Encore que la fin, en ce qui concerne le Grand Prix, est une notion bien relative. D'un sauvetage à l'autre, l'épreuve fétiche des amateurs de sport automobile québécois a prouvé sa capacité à résister, sinon à la voracité de Bernie Ecclestone, du moins à l'absence de scrupules qui caractérise le grand patron de la F1, toujours prêt à passer à la trappe un pan du patrimoine de son sport s'il y a une piasse à faire. Quand même un circuit légendaire comme Silverstone perd sa place (à compter de 2010, au profit d'une nouvelle piste de 250 millions à Donington Park), on comprend que Bernie ne s'embarrasse pas de sentiments.

 

Dans ce contexte, survivre aussi longtemps que l'a fait le GP du Canada relève de l'exploit. Mais cette fois-ci, il est difficile d'imaginer comment la donne pourrait tourner à l'avantage de Montréal.

D'abord, on voit mal où une escale montréalaise s'insérerait dans le calendrier publié hier, maintenant que la place habituelle de la métropole est occupée par Istanbul.
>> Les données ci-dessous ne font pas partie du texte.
Lemma retrieve_line_ok :
  retrieve_line row (Z.of_nat line_start) buf nbytes =
  Ok (if decide (zlen line_text < nbytes) then (zlen line_text, over (line_text ++ [0]) buf)
      else (nbytes, over (take (Z.to_nat nbytes) line_text) buf)).
Proof using All.
  pose proof line_text_length as HL. apply wp_eq. unfold retrieve_line, TERM_BUFF_SIZE.
  apply (wp_loop (fun '(i, c, b) => i = Z.of_nat line_start + c /\ 0 <= c <= zlen line_text /\ c <= nbytes /\
      b = over (take (Z.to_nat c) line_text) buf) (fun '(_, c, _) => Z.to_nat (128 - c)));
    [repeat split; lia || done|lia|].
  intros [[i c] b] (-> & Hc & Hcn & ->). wp_step.
  - wp_step. rewrite rd_ok by lia. wp_step. wp_step.
    assert (Hlo : length (over (take (Z.to_nat c) line_text) buf) = length buf)
      by (apply length_over; rewrite length_take; lia).
    rewrite wr_ok by (rewrite Hlo; lia). wp_step.
    assert (Hupd : forall v, upd (over (take (Z.to_nat c) line_text) buf) c v
               = over (take (Z.to_nat c) line_text ++ [v]) buf).
    { intros v. rewrite <- upd_over by (rewrite length_take; lia). f_equal. rewrite length_take. lia. }
    rewrite Hupd. destruct_decide (decide (c = zlen line_text)) as Hend.
    + subst c. rewrite rest_nul. wp_step; [|done]. wp_step.
      rewrite decide_True by lia. by rewrite take_ge by lia.
    + destruct (rest_at c) as [-> Hne]; [lia|]. rewrite decide_False by done. wp_step.
      split; [|lia]. split; [lia|]. split; [lia|]. split; [lia|].
      by rewrite take_snoc by lia.
  - wp_step. assert (c = nbytes) as -> by lia. by rewrite decide_False by lia.
Qed.
End retrieve.

(** What a reader sees of a line: no leading spaces, up to the first NUL. *)
Definition stripped (line : list Z) : list Z := cstr (drop (spaces line) line).

Lemma spaces_app_nul l t : spaces (l ++ 0 :: t) = spaces l.
Proof. induction l as [|c l IH]; simpl; [done|]. case_decide; [by rewrite IH|done]. Qed.
Lemma spaces_le l : (spaces l <= length l)%nat.
Proof. induction l as [|c l IH]; simpl; [lia|]. case_decide; lia. Qed.
Lemma cstr_app_nul l t : cstr (l ++ 0 :: t) = cstr l.
Proof. induction l as [|c l IH]; simpl; [done|]. case_decide; [done|by rewrite IH]. Qed.

Lemma row_app l : zlen l <= 127 -> exists t, row_of_line l = l ++ 0 :: t.
Proof.
  intros Hl. unfold row_of_line, over. rewrite drop_replicate.
  replace (128 - length l)%nat with (Datatypes.S (127 - length l)) by lia. simpl. by eexists.
Qed.

Lemma line_text_row l nbytes : zlen l <= 127 -> 128 <= nbytes ->
  line_text (row_of_line l) nbytes = stripped l.
Proof.
  intros Hl Hn. destruct (row_app l Hl) as [t ->]. unfold line_text, line_start, stripped.
  rewrite spaces_app_nul. pose proof (spaces_le l). rewrite Nat.min_l by lia.
  by rewrite drop_app_le, cstr_app_nul by lia.
Qed.

Lemma terminal_retrieve_ok k e buf nbytes : kbd_rep k e -> 128 <= nbytes <= zlen buf ->
  terminal_retrieve buf nbytes k =
  Ok (Returned (zlen (stripped (e_saved e)), over (stripped (e_saved e) ++ [0]) buf), k).
Proof.
  intros R Hn. pose proof R as []. unfold MAX_TERMINAL in *.
  assert (Hrow : length (row_of_line (e_saved e)) = 128%nat) by by apply row_of_line_length.
  assert (Hz : 0 ∈ row_of_line (e_saved e)).
  { destruct (row_app (e_saved e)) as [t ->]; [done|]. rewrite elem_of_app, elem_of_cons. auto. }
  unfold terminal_retrieve, curr_term.
  kstep (gets_ok (fun k => curr_terminal (lib k)) k). kstep (gets_ok save_buff k).
  kstep (lift_ok _ _ k (rd_ok (save_buff k) (curr_terminal (lib k)) ltac:(lia))). rewrite kr_save.
  kstep (lift_ok _ _ k (skip_spaces_ok _ buf nbytes Hrow Hz ltac:(lia))).
  rewrite (lift_ok _ _ k (retrieve_line_ok _ buf nbytes Hrow Hz ltac:(lia))).
  rewrite line_text_row by lia.
  assert (zlen (stripped (e_saved e)) <= 127).
  { unfold stripped. pose proof (length_cstr (drop (spaces (e_saved e)) (e_saved e))) as H.
    rewrite length_drop in H. lia. }
  by rewrite decide_True by lia.
Qed.

(** ** The test for "exit" *)
Definition is_exit (line : list Z) : bool := bool_decide (take 4 line = chars "exit").

Lemma same_exit line buf : 0 ∉ line ->
  same_prefix EXIT_LEN (over (line ++ [0]) buf) (lit "exit") <-> take 4 line = chars "exit".
Proof.
  intros H0. assert (Hat : forall j, 0 <= j <= zlen line ->
    at_ (over (line ++ [0]) buf) j = if decide (j < zlen line) then at_ line j else 0).
  { intros j Hj. rewrite at_over, length_app by lia. simpl. rewrite decide_True by lia.
    rewrite at_app by lia. case_decide; [done|]. by replace (j - zlen line) with 0 by lia. }
  assert (Hne : forall j, 0 <= j < zlen line -> at_ line j <> 0).
  { intros j Hj E. apply H0. rewrite <- E. apply list_elem_of_lookup_total_2. lia. }
  split.
  - intros S. unfold same_prefix, EXIT_LEN in S.
    assert (Hp : forall j, 0 <= j <= 4 -> j <= zlen line -> forall i, 0 <= i < j -> at_ (over (line ++ [0]) buf) i <> 0).
    { intros j Hj Hl i Hi. rewrite Hat, decide_True by lia. apply Hne. lia. }
    assert (Hlen : 4 <= zlen line).
    { destruct (decide (4 <= zlen line)); [done|]. exfalso.
      pose proof (S (zlen line) ltac:(lia) (Hp (zlen line) ltac:(lia) ltac:(lia))) as E.
      rewrite Hat, decide_False in E by lia.
      assert (zlen line = 0 \/ zlen line = 1 \/ zlen line = 2 \/ zlen line = 3) as Hc by lia.
      by destruct Hc as [Hc|[Hc|[Hc|Hc]]]; rewrite Hc in E. }
    apply at_ext; [rewrite length_take; change (length (chars "exit")) with 4%nat; lia|]. intros j Hj. rewrite length_take in Hj.
    rewrite at_take by lia. pose proof (S j ltac:(lia) (Hp j ltac:(lia) ltac:(lia))) as E.
    rewrite Hat, decide_True in E by lia. rewrite E.
    change (lit "exit") with (chars "exit" ++ [0]). rewrite at_app by lia. change (zlen (chars "exit")) with 4. by rewrite decide_True by lia.
  - intros E j Hj _. unfold EXIT_LEN in Hj. assert (Hlen : 4 <= zlen line).
    { apply (f_equal length) in E. rewrite length_take in E. change (length (chars "exit")) with 4%nat in E. lia. }
    rewrite Hat, decide_True by lia. change (lit "exit") with (chars "exit" ++ [0]).
    rewrite at_app by lia. change (zlen (chars "exit")) with 4. rewrite decide_True by lia.
    rewrite <- E. by rewrite at_take by lia.
Qed.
Ensuite, à supposer que l'exclusion du GP du Canada soit une simple tactique de négociation de Bernie Ecclestone pour extorquer plus d'argent aux organisateurs, le vieux renard ne se donne sûrement pas autant de mal pour deux ou trois vulgaires petits millions. Il recherche probablement une somme qui ramènerait la redevance que lui verse Normand Legault pas loin du niveau stratosphérique qu'ont atteint des Grands Prix comme Valence ou Singapour.

Or, on voit mal comment Legault pourrait payer beaucoup plus qu'il ne le fait maintenant. Après tout, qui empoche les revenus de la publicité sur le circuit Gilles-Villeneuve? Bernie. Qui encaisse les profits du Paddock Club, ces loges VIP situées au-dessus des stands? Bernie. Qui perçoit les droits de télé de RDS? Tous ensemble: Bernie.

Normand Legault fait son fric avec une chose: la billetterie (et ses propres loges corporatives). Avec la popularité jamais démentie du Grand Prix, il n'est évidemment pas dans la rue. Mais sa marge de profit n'est sûrement plus ce qu'elle était.

Si le Grand Prix doit survivre, on n'y échappera pas: il va falloir «une plus grande implication de la Ville et des deux gouvernements, fédéral et provincial», comme l'a dit, hier, le maire de l'arrondissement de Ville-Marie, Benoit Labonté.

Ailleurs dans le monde, certains gouvernements ont décidé que le jeu en valait la chandelle. En Australie, par exemple, l'État de Victoria a perdu environ 120 millions depuis les débuts du GP de Melbourne, en 1996. Et pourtant, ça n'a pas empêché l'État de conclure cette année une nouvelle entente de sept ans avec Bernie Ecclestone, qui assure (en théorie!) la pérennité de la course jusqu'en 2015. Quelqu'un quelque part doit juger que les rentrées fiscales supplémentaires et la visibilité internationale que procure un Grand Prix justifient qu'on pige dans les coffres de l'État.

Je ne dis pas que ça n'arrivera pas ici. Mais j'ai de sérieux doutes, surtout que les recettes fiscales pour Québec et Ottawa, estimées en 2003 à 15 millions, ne sont pas exactement la mer à boire.